HTTPS and TLS considerations
- With an HTTP proxy, the Proxy-Authorization header is sent to the proxy before the CONNECT tunnel is established. If the proxy endpoint itself is plain HTTP, credentials traverse your network in cleartext to the proxy. Prefer a TLS-enabled proxy endpoint if your provider offers it.
- The proxy can see target hostnames and connection metadata, but cannot read HTTPS content inside the TLS tunnel.
- SOCKS5 supports username/password at the protocol level and does not use HTTP headers.
Rotating proxies and sticky sessions
Some providers let you encode options in the username, such as region or session affinity. Example (provider-specific):
curl -x http://user-session-123:pass@proxy.example.com:3128 https://example.com
Check your provider's documentation for supported parameters and formats.
Troubleshooting
- 407 Proxy Authentication Required
- For IP allowlist: your IP is not on the allowlist, or it changed.

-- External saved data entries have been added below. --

(* ===== verification/Heap.v ===== *)
(** * Go's [container/heap] on a slice

    [heap.Push] and [heap.Pop] with the sift loops of the standard library, and
    the facts a client relies on: both keep the elements and the heap order, and
    [Pop] takes a least element. *)
From S2P Require Import Prelude.

Section heap.
Context {A : Type} `{Inhabited A} (less : A → A → bool).

Definition swap (i j : nat) (l : list A) : list A := <[i := l !!! j]> (<[j := l !!! i]> l).

(** The loops run at most once per level; the length of the slice is fuel
    enough. *)
Fixpoint up (fuel j : nat) (l : list A) : list A :=
  match fuel with
  | O => l
  | S fuel' =>
      let i := ((j - 1) / 2)%nat in
      if (i ≟ j) || negb (less (l !!! j) (l !!! i)) then l
      else up fuel' i (swap i j l)
  end.

Fixpoint down (fuel i n : nat) (l : list A) : list A :=
  match fuel with
  | O => l
  | S fuel' =>
      let j1 := (2 * i + 1)%nat in
      if (n <=? j1)%nat then l
      else
      let j2 := (j1 + 1)%nat in
      let j := if (j2 <? n)%nat && less (l !!! j2) (l !!! j1) then j2 else j1 in
      if negb (less (l !!! j) (l !!! i)) then l
      else down fuel' j n (swap i j l)
  end.

Definition heap_push (x : A) (l : list A) : list A :=
  up (S (length l)) (length l) (l ++ [x]).

(** [None] on an empty heap, where Go panics. *)
Definition heap_pop (l : list A) : option (A * list A) :=
  match l with
  | [] => None
  | _ =>
      let n := (length l - 1)%nat in
      let l' := down (length l) 0 n (swap 0 n l) in
      Some (l' !!! n, take n l')
  end.

(** ** Swaps *)

Lemma length_swap i j l : length (swap i j l) = length l.
Proof. unfold swap. by rewrite !length_insert. Qed.

Lemma lookup_swap i j l k :
  (i < length l)%nat → (j < length l)%nat →
  swap i j l !!! k = if decide (k = i) then l !!! j else if decide (k = j) then l !!! i else l !!! k.
Proof.
  intros Hi Hj. unfold swap. case_decide as E1; [subst|].
  - by rewrite list_lookup_total_insert_eq by (by rewrite length_insert).
  - rewrite list_lookup_total_insert_ne by done. case_decide as E2; [subst|].
    + by rewrite list_lookup_total_insert_eq.
    + by rewrite list_lookup_total_insert_ne.
Qed.

Lemma swap_perm i j l : (i < length l)%nat → (j < length l)%nat → swap i j l ≡ₚ l.
Proof.
  intros Hi Hj. unfold swap.
  destruct (lookup_lt_is_Some_2 l i Hi) as [x Hx], (lookup_lt_is_Some_2 l j Hj) as [y Hy].
  rewrite (list_lookup_total_correct _ _ _ Hx), (list_lookup_total_correct _ _ _ Hy).
  by apply Permutation_insert_swap.
Qed.

(** ** The heap order *)

Definition le (a b : A) : Prop := less b a = false.
Definition parent (k : nat) : nat := ((k - 1) / 2)%nat.

Context (le_trans : ∀ a b c, le a b → le b c → le a c).
Context (less_asym : ∀ a b, less a b = true → less b a = false).

Definition heap (n : nat) (l : list A) : Prop :=
  ∀ k, (0 < k < n)%nat → le (l !!! parent k) (l !!! k).

(** A heap but for the edge above [j], resp. the edges below [i]. *)
Definition up_ok (n j : nat) (l : list A) : Prop :=
  (∀ k, (0 < k < n)%nat → k ≠ j → le (l !!! parent k) (l !!! k)) ∧
  (∀ k, (0 < k < n)%nat → parent k = j → (0 < j)%nat → le (l !!! parent j) (l !!! k)).

Definition down_ok (n i : nat) (l : list A) : Prop :=
  (∀ k, (0 < k < n)%nat → parent k ≠ i → le (l !!! parent k) (l !!! k)) ∧
  (∀ k, (0 < k < n)%nat → parent k = i → (0 < i)%nat → le (l !!! parent i) (l !!! k)).

Lemma parent_lt k : (0 < k)%nat → (parent k < k)%nat.
Proof. intros. unfold parent. apply Nat.Div0.div_lt_upper_bound. lia. Qed.

Lemma parent_children i k :
  (0 < k)%nat → parent k = i ↔ k = (2 * i + 1)%nat ∨ k = (2 * i + 2)%nat.
Proof.
  intros. unfold parent. pose proof (Nat.div_mod_eq (k - 1) 2).
  pose proof (Nat.mod_upper_bound (k - 1) 2). lia.
Qed.

Ltac at_swap := repeat (case_decide; subst; try lia).

Lemma up_step n j l :
  (n <= length l)%nat → (0 < j < n)%nat → up_ok n j l →
  less (l !!! j) (l !!! parent j) = true → up_ok n (parent j) (swap (parent j) j l).
Proof.
  intros Hn Hj [U1 U2] Hless. pose proof (parent_lt j) as Hp.
  assert (le (l !!! j) (l !!! parent j)) as Hji by (by apply less_asym).
  split.
  - intros k Hk Hne. pose proof (parent_lt k) as Hpk. rewrite !lookup_swap by lia.
    rewrite (decide_False (P := k = parent j)) by done.
    destruct (decide (k = j)) as [->|Hkj]; [by rewrite decide_True|].
    destruct (decide (parent k = parent j)) as [E|E].
    { eapply le_trans; [exact Hji|]. rewrite <- E. apply U1; lia. }
    destruct (decide (parent k = j)) as [E2|E2]; [apply U2; lia|apply U1; lia].
  - intros k Hk Hpk Hpos. pose proof (parent_lt (parent j)). rewrite !lookup_swap by lia.
    rewrite (decide_False (P := parent (parent j) = parent j)) by lia.
    rewrite (decide_False (P := parent (parent j) = j)) by lia.
    pose proof (parent_lt k). rewrite (decide_False (P := k = parent j)) by lia.
    assert (le (l !!! parent (parent j)) (l !!! parent j)) as Hpp by (apply U1; lia).
    destruct (decide (k = j)) as [->|Hkj]; [done|].
    eapply le_trans; [exact Hpp|]. rewrite <- Hpk. apply U1; lia.
Qed.

Lemma up_heap fuel : ∀ j n l,
  (n <= length l)%nat → (j < n)%nat → (j < fuel)%nat → up_ok n j l →
  heap n (up fuel j l) ∧ up fuel j l ≡ₚ l.
Proof.
  induction fuel as [|fuel IH]; intros j n l Hn Hj Hf U; [lia|]. cbn [up]. fold (parent j). cbv zeta.
  destruct (decide (parent j = j)) as [E|E].
  { rewrite bool_decide_eq_true_2 by done. split; [|done]. intros k Hk. apply U; [done|].
    intros ->. pose proof (parent_lt j). lia. }
  rewrite bool_decide_eq_false_2 by done. cbn [orb].
  assert (0 < j)%nat by (destruct j; [by destruct E|lia]). pose proof (parent_lt j).
  destruct (less (l !!! j) (l !!! parent j)) eqn:Hless; cbn [negb].
  - destruct (IH (parent j) n (swap (parent j) j l)) as [Hh Hp];
      [by rewrite length_swap|lia|lia|by apply up_step|].
    split; [done|]. rewrite Hp. apply swap_perm; lia.
  - split; [|done]. intros k Hk. destruct (decide (k = j)) as [->|]; [exact Hless|by apply U].
Qed.

Lemma down_step n i j l :
  (n <= length l)%nat → (0 < j < n)%nat → parent j = i → down_ok n i l →
  (∀ k, (0 < k < n)%nat → parent k = i → le (l !!! j) (l !!! k)) →
  less (l !!! j) (l !!! i) = true → down_ok n j (swap i j l).
Proof.
  intros Hn Hj Hp [D1 D2] Hmin Hless. pose proof (parent_lt j) as Hpj.
  assert (le (l !!! j) (l !!! i)) as Hji by (by apply less_asym).
  split.
  - intros k Hk Hne. pose proof (parent_lt k) as Hpk. rewrite !lookup_swap by lia.
    rewrite (decide_False (P := parent k = j)) by done.
    destruct (decide (parent k = i)) as [E|E].
    { rewrite (decide_False (P := k = i)) by lia.
      destruct (decide (k = j)) as [->|]; [done|]. by apply Hmin. }
    destruct (decide (k = i)) as [->|Hki]; [apply D2; lia|].
    rewrite decide_False by (intros ->; done). by apply D1.
  - intros k Hk Hpk Hpos. pose proof (parent_lt k). rewrite !lookup_swap by lia.
    rewrite (decide_True (P := parent j = i)) by done.
    rewrite (decide_False (P := k = i)) by lia. rewrite (decide_False (P := k = j)) by lia.
    rewrite <- Hpk. apply D1; lia.
Qed.

Lemma down_heap fuel : ∀ i n l,
  (n <= length l)%nat → (n <= i + fuel)%nat → down_ok n i l →
  heap n (down fuel i n l) ∧ down fuel i n l ≡ₚ l ∧
  ∀ k, (n <= k)%nat → down fuel i n l !!! k = l !!! k.
Proof.
  induction fuel as [|fuel IH]; intros i n l Hn Hf [D1 D2].
  { split_and!; [|done|done]. intros k Hk. apply D1; [done|]. pose proof (parent_lt k). simpl. lia. }
  cbn [down]. destruct (Nat.leb_spec n (2 * i + 1)) as [Hle|Hlt].
  { split_and!; [|done|done]. intros k Hk. apply D1; [done|]. rewrite parent_children by lia. lia. }
  set (j := if ((2 * i + 1 + 1 <? n)%nat && less (l !!! (2 * i + 1 + 1)%nat) (l !!! (2 * i + 1)%nat))
            then (2 * i + 1 + 1)%nat else (2 * i + 1)%nat).
  assert ((0 < j < n)%nat ∧ parent j = i ∧
    ∀ k, (0 < k < n)%nat → parent k = i → le (l !!! j) (l !!! k)) as (Hj & Hpj & Hmin).
  { assert (le_refl : ∀ a, le a a).
    { intros a. unfold le. destruct (less a a) eqn:E; [|done]. by rewrite (less_asym _ _ E) in E. }
    unfold j. destruct (Nat.ltb_spec (2 * i + 1 + 1) n); cbn [andb];
      [destruct (less (l !!! (2 * i + 1 + 1)%nat) (l !!! (2 * i + 1)%nat)) eqn:E|];
      (split_and!; [lia|lia|apply parent_children; lia|]);
      intros k Hk [->| ->]%parent_children; try lia; try apply le_refl;
      replace (2 * i + 2)%nat with (2 * i + 1 + 1)%nat in * by lia; try apply le_refl; try lia.
    - by apply less_asym.
    - exact E. }
  clearbody j. destruct (less (l !!! j) (l !!! i)) eqn:Hless; cbn [negb].
  - pose proof (parent_lt j). destruct (IH j n (swap i j l)) as (Hh & Hp & Ht);
      [by rewrite length_swap|lia|by apply down_step|].
    split_and!; [done| |].
    + rewrite Hp. apply swap_perm; lia.
    + intros k Hk. rewrite Ht, lookup_swap by lia. by rewrite !decide_False by lia.
  - split_and!; [|done|done]. intros k Hk. destruct (decide (parent k = i)) as [E|E]; [|by apply D1].
    rewrite E. eapply le_trans; [exact Hless|by apply Hmin].
Qed.

(** ** Push and pop *)

Lemma heap_push_spec x l :
  heap (length l) l →
  heap_push x l ≡ₚ x :: l ∧ heap (length (heap_push x l)) (heap_push x l).
Proof.
  intros Hh. unfold heap_push.
  destruct (up_heap (S (length l)) (length l) (S (length l)) (l ++ [x])) as [Hu Hp].
  - rewrite length_app. simpl. lia.
  - lia.
  - lia.
  - split; intros k Hk.
    + intros Hne. pose proof (parent_lt k). rewrite !lookup_total_app_l by lia. apply Hh. lia.
    + intros Hpk. pose proof (parent_lt k). lia.
  - split; [by rewrite Hp, Permutation_app_comm|].
    by rewrite (Permutation_length Hp), length_app, Nat.add_1_r.
Qed.

(** The root of a heap is least. *)
Lemma heap_root n l k : heap n l → (k < n)%nat → le (l !!! 0%nat) (l !!! k).
Proof.
  intros Hh. induction k as [k IH] using lt_wf_ind. intros Hk.
  destruct (decide (k = 0%nat)) as [->|Hne].
  - unfold le. destruct (less _ _) eqn:E; [|done]. by rewrite (less_asym _ _ E) in E.
  - pose proof (parent_lt k). eapply le_trans; [apply (IH (parent k)); lia|apply Hh; lia].
Qed.

Lemma heap_pop_spec l x l' :
  heap (length l) l → heap_pop l = Some (x, l') →
  l ≡ₚ x :: l' ∧ heap (length l') l' ∧ ∀ y, y ∈ l → le x y.
Proof.
  intros Hh. unfold heap_pop. destruct l as [|z l0] eqn:El; [done|]. rewrite <- El in *.
  assert (0 < length l)%nat as Hl by (subst; simpl; lia). clear El z l0.
  set (n := (length l - 1)%nat). intros [= <- <-].
  destruct (down_heap (length l) 0 n (swap 0 n l)) as (Hd & Hp & Ht).
  - rewrite length_swap. lia.
  - lia.
  - split; intros k Hk; [|lia]. intros Hpk. pose proof (parent_lt k).
    rewrite !lookup_swap by lia. rewrite !decide_False by lia. apply Hh. lia.
  - set (d := down (length l) 0 n (swap 0 n l)) in *.
    assert (length d = S n) as Hlen by (rewrite (Permutation_length Hp), length_swap; lia).
    assert (d !!! n = l !!! 0%nat) as Ex.
    { rewrite Ht, lookup_swap by lia. destruct (decide (n = 0%nat)) as [->|]; [done|by rewrite decide_True]. }
    split_and!.
    + rewrite <- (swap_perm 0 n l), <- Hp by lia.
      rewrite <- (take_drop n d) at 1.
      assert (drop n d = [d !!! n]) as ->.
      { apply (list_eq). intros [|i]; rewrite lookup_drop; simpl.
        - rewrite Nat.add_0_r. by apply list_lookup_lookup_total_lt; lia.
        - apply lookup_ge_None_2. lia. }
      by rewrite Permutation_app_comm.
    + rewrite length_take, Nat.min_l by lia. intros k Hk. pose proof (parent_lt k).
      rewrite !lookup_total_take_lt by lia. by apply Hd.
    + intros y [i Hi]%list_elem_of_lookup. rewrite Ex.
      rewrite <- (list_lookup_total_correct _ _ _ Hi). apply (heap_root (length l)); [done|].
      by eapply lookup_lt_Some.
Qed.

End heap.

- For credentials: username or password is wrong, or the client did not send Proxy-Authorization.
- 403 Forbidden
- You authenticated, but the proxy blocked the request (policy, plan limits, geo, or target restrictions).
- 401 Unauthorized from the target site
- This is not a proxy auth error; the destination site requires its own auth.
- Connection refused or timeout
- Wrong host/port, firewall blocking, or provider outage.
- DNS issues
- Ensure the client is sending a full URL for HTTP requests and using CONNECT for HTTPS. Try
curl -v to inspect the flow.
- Verify your egress IP
- Run
curl -x http://proxy.example.com:3128 https://api.ipify.org to see the IP as seen by the internet.
Tip: Be careful with curl -v or verbose logs; they can expose credentials if printed.
Security best practices
- Store credentials in a secret manager or environment variables; do not hard-code in source control.
- Avoid including credentials in URLs where they might end up in logs or browser history.
- Rotate credentials periodically and revoke unused accounts.
- Restrict by IP even when using credentials if your provider supports it (defense in depth).
- Grant the least privileges necessary for each user or application.
Quick checklist
- Decide on an auth mode (IP allowlist or username/password).
- Configure your provider and your clients.
- Test with a minimal request (curl is great for this).
- Monitor for 407/403 errors and adjust policies.
- Securely store and rotate any credentials you use.